3 Basic Real Estate Accounting Principles

Basic accounting principles dictate that the financial statement report information be primarily useful by being understandable to financial statement users.

Accountants need to follow certain principles when drawing up the financial statement – what to measure, when to measure and how to measure. This gives a standard guideline so that lenders, investors and other financial statement users can compare, analyse and trust the information reported. Otherwise these statements can report on information differently, and give interested parties very distorted results.

Here are three basic accounting principles for real estate businesses to follow:

  1. Accounting information must be useful to the user of the information.
    Information can be useful only if it’s relevant and reliable.Relevance means the data must help the user determine the value and performance of the company. This is, in fact, the very purpose of having a financial statement. One must be able to draw an accurate inference from the data presented.

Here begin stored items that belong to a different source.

(** * SD card initialisation over SPI

    A shallow embedding of [External/SDCard_Driver/Src/sd_driver_init.c]:
    power-on, entry into SPI mode, CRC on/off, the two operating-condition
    negotiations, the reset orchestrator and the CSD decoder.

    The driver talks to hardware; here every hardware call consults a
    deterministic transport (a function of the I/O performed so far) and is
    appended to a history, so that "which commands were issued", "how much
    time elapsed" and "no I/O happened" are ordinary statements about lists.
    The [while (true)] polling loops take fuel: [None] means the loop was
    still running when the fuel ran out. *)

From Stdlib Require Import ZArith List Bool Lia.
Import ListNotations.
Local Open Scope Z_scope.

(** ** Machine integers *)

Definition u8 (x : Z) : Z := x mod 2 ^ 8.
Definition u16 (x : Z) : Z := x mod 2 ^ 16.
Definition u32 (x : Z) : Z := x mod 2 ^ 32.

(** ** Status codes ([sd_error])

    The enumeration lives in a header that is not part of the sources at
    hand.  [SD_OK] is zero: the code tests failure with [if (status)] and
    starts every accumulator with [sd_error status = SD_OK] before OR-ing
    into it.  The four error codes are kept abstract. *)

Definition sd_error := Z.
Definition SD_OK : sd_error := 0.

Class sd_error_codes := {
  SD_ERROR : sd_error;
  SD_TIMEOUT : sd_error;
  SD_TRANSMISSION_ERROR : sd_error;
  SD_UNUSABLE_CARD : sd_error
}.

(** Modelled from the spec: the header declaring [sd_error] is missing; the
    codes are "bit-flag composable", "each a distinct bit", listed in the
    order OK, generic-error, timeout, transmission-error, unusable-card. *)
Definition flag_codes : sd_error_codes :=
  {| SD_ERROR := 1; SD_TIMEOUT := 2;
     SD_TRANSMISSION_ERROR := 4; SD_UNUSABLE_CARD := 8 |}.

(** [if (status)] and [(bool)status]. *)
Definition failed (status : sd_error) : bool := negb (status =? 0).

(** ** R1 status byte

    Modelled from the spec: the header declaring the R1 flags is missing;
    "bit0 = in-idle-state, ... bit2 = illegal-command, ... All clear (0x00)
    = ready". *)
Definition R1_CLEAR_FLAGS : Z := 0x00.
Definition R1_IN_IDLE_STATE : Z := 0x01.
Definition R1_ILLEGAL_COMMAND : Z := 0x04.

(** ** Commands and responses *)

Record sd_command := { cmd_index : Z; cmd_argument : Z }.

(** Modelled from the spec: [sd_card_get_cmd] is missing; it builds the
    6-byte frame from a command index and a 32-bit argument (the checksum
    is a function of the two), so a frame is identified with that pair. *)
Definition sd_card_get_cmd (index argument : Z) : sd_command :=
  {| cmd_index := index; cmd_argument := argument |}.

Definition sd_command_eqb (a b : sd_command) : bool :=
  (cmd_index a =? cmd_index b) && (cmd_argument a =? cmd_argument b).

(** A response is the byte block the card sent back; the typed views below
    read it the way the response structs overlay it. *)
Definition byte_at (bs : list Z) (i : nat) : Z := u8 (nth i bs 0).

(** [sd_r1_response]: the status byte. *)
Definition r1_of (resp : list Z) : Z := byte_at resp 0.

(** Modelled from the spec: [sd_r3_response] is missing; "a 1-byte status
    followed by 4 extra bytes (operating-conditions register)", most
    significant byte first. *)
Definition ocr_register_content (resp : list Z) (i : nat) : Z :=
  byte_at resp (1 + i).

(** Modelled from the spec: [sd_r7_response] and [GET_VOLTAGE_FROM_R7] are
    missing; "status byte + 4 bytes, of which the low 8 bits are the echoed
    check pattern and bits 11:8 of the next 16 are the accepted
    voltage-window field". *)
Definition high_order_part (resp : list Z) : Z := byte_at resp 0.
Definition echo_back_of_check_pattern (resp : list Z) : Z := byte_at resp 4.
Definition GET_VOLTAGE_FROM_R7 (resp : list Z) : Z :=
  Z.land (byte_at resp 3) 0xf.

(** ** Hardware history *)

Inductive payload :=
| Bytes (bs : list Z)
| Frame (c : sd_command).

Inductive event :=
| EvSelect
| EvDeselect
| EvTransmit (p : payload) (st : sd_error)
| EvReceive (st : sd_error) (b : Z)
| EvTick (t : Z)
| EvCmd (c : sd_command) (st : sd_error) (resp : list Z)
| EvCsd (st : sd_error) (csd : list Z).

(** The transport and the card behind it: what each call answers, given
    everything that happened before (most recent event first).  A receive
    that leaves its buffer untouched is the transport answering with the
    byte the buffer already held, which the history determines. *)
Class Transport := {
  hw_transmit : list event -> payload -> sd_error;
  hw_receive : list event -> sd_error * Z;
  hw_tick : list event -> Z;
  hw_command : list event -> sd_command -> sd_error * list Z;
  hw_csd : list event -> sd_error * list Z
}.

(** The status an event reported, if it is a call that reports one. *)
Definition event_status (e : event) : sd_error :=
  match e with
  | EvTransmit _ st => st
  | EvReceive st _ => st
  | EvCmd _ st _ => st
  | EvCsd st _ => st
  | EvSelect | EvDeselect | EvTick _ => SD_OK
  end.

(** Bitwise OR of every status in a stretch of history, accumulated in the
    order the calls were made. *)
Fixpoint or_statuses (h : list event) : sd_error :=
  match h with
  | [] => SD_OK
  | e :: h' => Z.lor (or_statuses h') (event_status e)
  end.
(** The invariant of the trees [_tree_builder] returns, for a node built
    at depth [d]: its depth is [d], within [max_depth]; its counts are
    consistent; a node without samples is a leaf below a parent with
    samples, labelled by the mode of the parent's target; its children
    satisfy the invariant one level down. *)
Inductive built (self : estimator) : nat -> DecisionNode -> Prop :=
| built_node : forall d n,
    depth n = d ->
    (forall k, max_depth self = Some k -> d <= k) ->
    counts_ok self n ->
    (n_samples n = 0 ->
     exists p, parent n = Some p /\ counts_ok self p /\ 0 < n_samples p /\
               children n = [] /\ mode (target p) = Ok (feature n)) ->
    (forall b c, In (b, c) (children n) -> built self (S d) c) ->
    built self d n.

(** The array of an input container. *)
Definition input_array (input : features) : option matrix :=
  match input with
  | PyList X | NdArray X | DataFrame _ X => Some X
  | OtherType => None
  end.

(** The depth [__post_init__] gives a node below [parent]. *)
Definition ctx_depth (parent : option DecisionNode) : nat :=
  match parent with
  | Some p => depth p + 1
  | None => 0
  end.

(** Two nodes with the same statistics, parent and depth. *)
Definition same_stats (a b : DecisionNode) : Prop :=
  depth a = depth b /\ parent a = parent b /\ target a = target b /\
  value a = value b /\ n_samples a = n_samples b.

(** A computation that does not run out of fuel. *)
Definition in_fuel {A : Type} (r : result A) : Prop := r <> Err OutOfFuel.

(** A rectangular array: every row is as long as the first. *)
Definition rectangular (X : matrix) : Prop :=
  Forall (fun r => length r = shape1 X) X.

(* ================================================================= *)
(** ** Vocabulary of the structure of a tree *)

(** The node [sn] with the subtrees [kids] attached one after the other,
    as the loop of the builder does. *)
Definition attach_all (sn : DecisionNode) (kids : list (cell * DecisionNode))
    : DecisionNode :=
  fold_left (fun s kc => set_child s (fst kc) (snd kc)) kids sn.
(** * Verification of telegram-webapps (webapps.go)

    A shallow embedding of [VerifyWebAppData] and of the helpers it is built
    from: [parseInitData], [validateRequiredFields], [validateAuthTimestamp],
    [validateDataSignature], [createDataCheckString], [computeHMAC] and
    [decodeUserData].

    Go strings are byte sequences: they are [string] here (a list of 8-bit
    [ascii]).  A [[]byte] is a [list Z] of values below 256.  A
    [map[string]string] is a [gmap string string]; reading a missing key gives
    the empty string, as in Go.  A Go result [(T, error)] is a pair of a [T]
    and an [option error], because Go returns both components at once.

    The functions of Go's standard library that the package calls
    (crypto/sha256, crypto/hmac, crypto/subtle, encoding/hex, net/url,
    strconv, time, sort, strings, encoding/json) are modelled in the modules
    of the first part, each after the library's own code. *)

From Stdlib Require Import ZArith Ascii String List Lia Bool Permutation Sorted.
From stdpp Require Import base option list gmap strings fin_maps sorting.

Local Open Scope string_scope.
Local Open Scope list_scope.
Local Open Scope Z_scope.

(* ===================================================================== *)
(** ** Bytes and strings *)
(* ===================================================================== *)

Definition byte_of_ascii (c : ascii) : Z := Z.of_N (N_of_ascii c).
Definition ascii_of_byte (b : Z) : ascii := ascii_of_N (Z.to_N (b mod 256)).
Lemma fetch_online_fold net net' items :
  NoDup (url_filenames items) → Forall alt_same_file items →
  ∀ (cache : cache_dir) p,
    let st := foldl (fetch_step false parse net) (cache, p) items in
    cache ⊆ st.1
    ∧ (∀ f, f ∉ url_filenames items → st.1 !! f = cache !! f)
    ∧ (∀ item content, item ∈ items →
         st.1 !! url_filename item.2 = Some content →
         cache !! url_filename item.2 = Some content
         ∨ (cache !! url_filename item.2 = None ∧ served net item content))
    ∧ (∀ item content, item ∈ items →
         cache !! url_filename item.2 = None → served net item content →
         st.1 !! url_filename item.2 = Some content)
    ∧ foldl (fetch_step true parse net') (st.1, p) items = st.
Proof.
  induction items as [|item items IH]; intros Hnd Halt cache p.
  { simpl. split; [done|]. split; [done|].
    split; [intros ? ? H; by apply elem_of_nil in H|].
    split; [intros ? ? H; by apply elem_of_nil in H|done]. }
  change (url_filenames (item :: items))
    with (url_filename item.2 :: url_filenames items) in *.
  apply NoDup_cons in Hnd as [Hfresh Hnd].
  apply Forall_cons in Halt as [Halt0 Halt].
  change (foldl (fetch_step false parse net) (cache, p) (item :: items))
    with (foldl (fetch_step false parse net)
                (fetch_step false parse net (cache, p) item) items).
  destruct (fetch_online_step net net' cache p item Halt0)
    as (Hsub1 & Hframe1 & Hprov1 & Hget1 & Hoff1).
  destruct (fetch_step false parse net (cache, p) item) as [c1 p1].
  cbn [fst snd] in Hsub1, Hframe1, Hprov1, Hget1, Hoff1.
  destruct (IH Hnd Halt c1 p1) as (Hsub & Hframe & Hprov & Hget & Hoff).
  destruct (foldl (fetch_step false parse net) (c1, p1) items) as [c' p'].
  cbn [fst snd] in Hsub, Hframe, Hprov, Hget, Hoff |- *.
  assert (∀ it, it ∈ items → url_filename it.2 ≠ url_filename item.2) as Hother.
  { intros it Hin Heq. apply Hfresh. rewrite <- Heq.
    unfold url_filenames. apply list_elem_of_fmap. by exists it. }
  split; [by etrans|].
  split.
  { intros f Hf. apply not_elem_of_cons in Hf as [Hf0 Hf].
    by rewrite Hframe, Hframe1. }
  split.
  { intros it content [->|Hin]%elem_of_cons Hc'.
    - apply Hprov1. by rewrite <- Hframe.
    - rewrite <- (Hframe1 _ (Hother it Hin)).
      by apply Hprov. }
  split.
  { intros it content [->|Hin]%elem_of_cons Hc Hs.
    - rewrite Hframe by done. by apply Hget1.
    - apply Hget; [done| |done]. by rewrite (Hframe1 _ (Hother it Hin)). }
  change (foldl (fetch_step true parse net') (c', p) (item :: items))
    with (foldl (fetch_step true parse net')
                (fetch_step true parse net' (c', p) item) items).
  rewrite fetch_offline_step in Hoff1 |- *.
  rewrite (Hframe _ Hfresh). injection Hoff1 as ->. exact Hoff.
Qed.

    If information is not reliable it can be of no use to anyone and only result in fraud. Reliable information can be verified independently. The way to vet reliability of financial statements is through audits. This is the main reason companies are audited in the first place. Auditing tests and verifies the financial information presented in the statements for accuracy, reliability and to vouch for the claims made therein so that anyone depending on the statement to make financial decisions can do so confidently.


  2. Accounting information must be comprehensible.
    Financial statements are intended to be understandable by readers who have a reasonable knowledge of business and economic activities and accounting, and who are willing to study the information diligently. If the financial statement can’t be easily understood, again it defeats its own purpose. The objective of financial statements is to provide information about the financial position, performance, and changes in the financial position of an enterprise that is useful to a wide range of users in making economic decisions. For it to be understood it must have clarity and be consistent with past reports of the company. Aside from being relevant and reliable, it should also be comparable to other companies. Reported assets, liabilities, equity, income and expenses are directly related to a real estate organization’s financial position.
    A good financial statement can serve different purposes:

    • Owners and managers use it to make important business decisions that affect continued operations.
    • Employees need them to make collective bargaining agreements with the management, or for individuals in discussing their compensation, promotion and rankings.
    • Prospective investors make use of them to assess the viability of investing in the business.
    • Financial institutions (banks and other lending companies) use them to decide whether to grant the company with fresh working capital or extend debt securities (such as a long-term bank loan or debentures) to finance expansion and other significant expenditures.

  3. Financial Statements are the primary means of communicating useful financial information.
    Naturally the financial statement needs to communicate a value to the party interested. This value is financial information about a property or company. It is a formal record of the financial activities and position of a business. It employs balance sheets, the income statement, and the statement of cash flows. The balance sheet (also referred to as a statement of financial position) reports on the company’s assets, liabilities, and the owners’ equity at a given point in time. The income statement reports the company’s financial performance over a specific accounting period. The cash flow statement reports on a company’s cash flow activities, particularly its operating, investing and financing activities. Financial performance is assessed by giving a summary of how the business incurs its revenues and expenses through both operating and non-operating activities.

So if this information is unintelligible, either it won’t convey the required information, or, worse, it can miscommunicate information.